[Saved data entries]
(** X8: asked for the angle 0 right after a session has started off the
    centre, [_compute_pose_on_circle] returns a pose on the horizontal
    ray from the centre through the start; that pose is the starting
    position itself exactly when the start is level with the centre, and
    the angle [2*pi] gives the same position again. *)
Theorem pose_at_angle_zero (center : vec3) (s : Client) (t : Transform) :
  translation t <> center ->
  let sess := orbit_session s t center in
  exists w0 w1,
    _compute_pose_on_circle align_vectors center 0 sess = (inr w0, sess) /\
    _compute_pose_on_circle align_vectors center (2 * PI) sess
      = (inr w1, sess) /\
    position w1 = position w0 /\
    dist_xy (translation t) center * (vx (position w0) - vx center)
      = dist3 (translation t) center * (vx (translation t) - vx center) /\
    dist_xy (translation t) center * (vy (position w0) - vy center)
      = dist3 (translation t) center * (vy (translation t) - vy center) /\
    (position w0 = translation t <-> vz (translation t) = vz center).
Proof.
  intros Hne sess.
  assert (Hp : _circular_path_initial_position sess = translation t)
    by apply orbit_session_position.
  destruct (compute_pose_valid align_vectors align_contract center 0 sess)
    as [w0 [g0 [Hw0 [Hpos0 _]]]]; [rewrite Hp; exact Hne |].
  destruct (compute_pose_valid align_vectors align_contract center (2 * PI)
              sess) as [w1 [g1 [Hw1 [Hpos1 _]]]]; [rewrite Hp; exact Hne |].
  exists w0, w1. split; [exact Hw0 |]. split; [exact Hw1 |].
  rewrite Hp in Hpos0, Hpos1.
  assert (Hoff : _circular_path_angle_offset sess
                 = atan2 (vy (translation t) - vy center)
                         (vx (translation t) - vx center)).
  { unfold sess, orbit_session; simpl. reflexivity. }
  rewrite cos_shift_2PI in Hpos1.
  replace (sin (_circular_path_angle_offset sess + 2 * PI))
    with (sin (_circular_path_angle_offset sess)) in Hpos1
    by (rewrite sin_plus, cos_2PI, sin_2PI; ring).
  rewrite Rplus_0_r in Hpos0.
  split; [rewrite Hpos0, Hpos1; reflexivity |].
  destruct (atan2_polar (vx (translation t) - vx center)
                        (vy (translation t) - vy center)) as [Hc Hs].
  rewrite <- Hoff in Hc, Hs.
  set (a := _circular_path_angle_offset sess) in *.
  fold (dist_xy (translation t) center) in Hc, Hs.
  set (rho := dist_xy (translation t) center) in *.
  fold (dist3 (translation t) center) in Hpos0.
  set (r := dist3 (translation t) center) in *.
  assert (Hr2 : r * r = rho * rho
                + (vz (translation t) - vz center)
                  * (vz (translation t) - vz center)).
  { unfold r, dist3. rewrite norm_sqr. unfold rho, dist_xy.
    rewrite sqrt_sqrt by nra. simpl. ring. }
  assert (Hr : 0 < r) by (apply dist_pos; exact Hne).
  assert (Hrho : 0 <= rho) by apply sqrt_pos.
  pose proof (sin2_cos2 a) as Hsc. unfold Rsqr in Hsc.
  rewrite Hpos0. simpl.
  split; [rewrite <- Hc; ring |].
  split; [rewrite <- Hs; ring |].
  split.
  - intro E. destruct (translation t) as [px py pz]; simpl in *.
    inversion E as [[Ex Ey]].
    assert (H1 : (r - rho) * cos a = 0) by lra.
    assert (H2 : (r - rho) * sin a = 0) by lra.
    assert (H3 : (r - rho) * (r - rho) = 0).
    { replace ((r - rho) * (r - rho))
        with ((r - rho) * cos a * ((r - rho) * cos a)
              + (r - rho) * sin a * ((r - rho) * sin a))
        by (rewrite <- (Rmult_1_r ((r - rho) * (r - rho))), <- Hsc; ring).
      rewrite H1, H2. ring. }
    assert (r = rho) by nra. subst r. nra.
  - intro E. rewrite E in Hr2.
    assert (Hrr : r = rho) by nra. rewrite Hrr.
    destruct (translation t) as [px py pz]; simpl in *.
    f_equal; lra.
Qed.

> [The problem]
Retrieve every line above holding the word "apply".

> [Result for this task]
    by apply orbit_session_position.
  assert (Hr : 0 < r) by (apply dist_pos; exact Hne).
  assert (Hrho : 0 <= rho) by apply sqrt_pos.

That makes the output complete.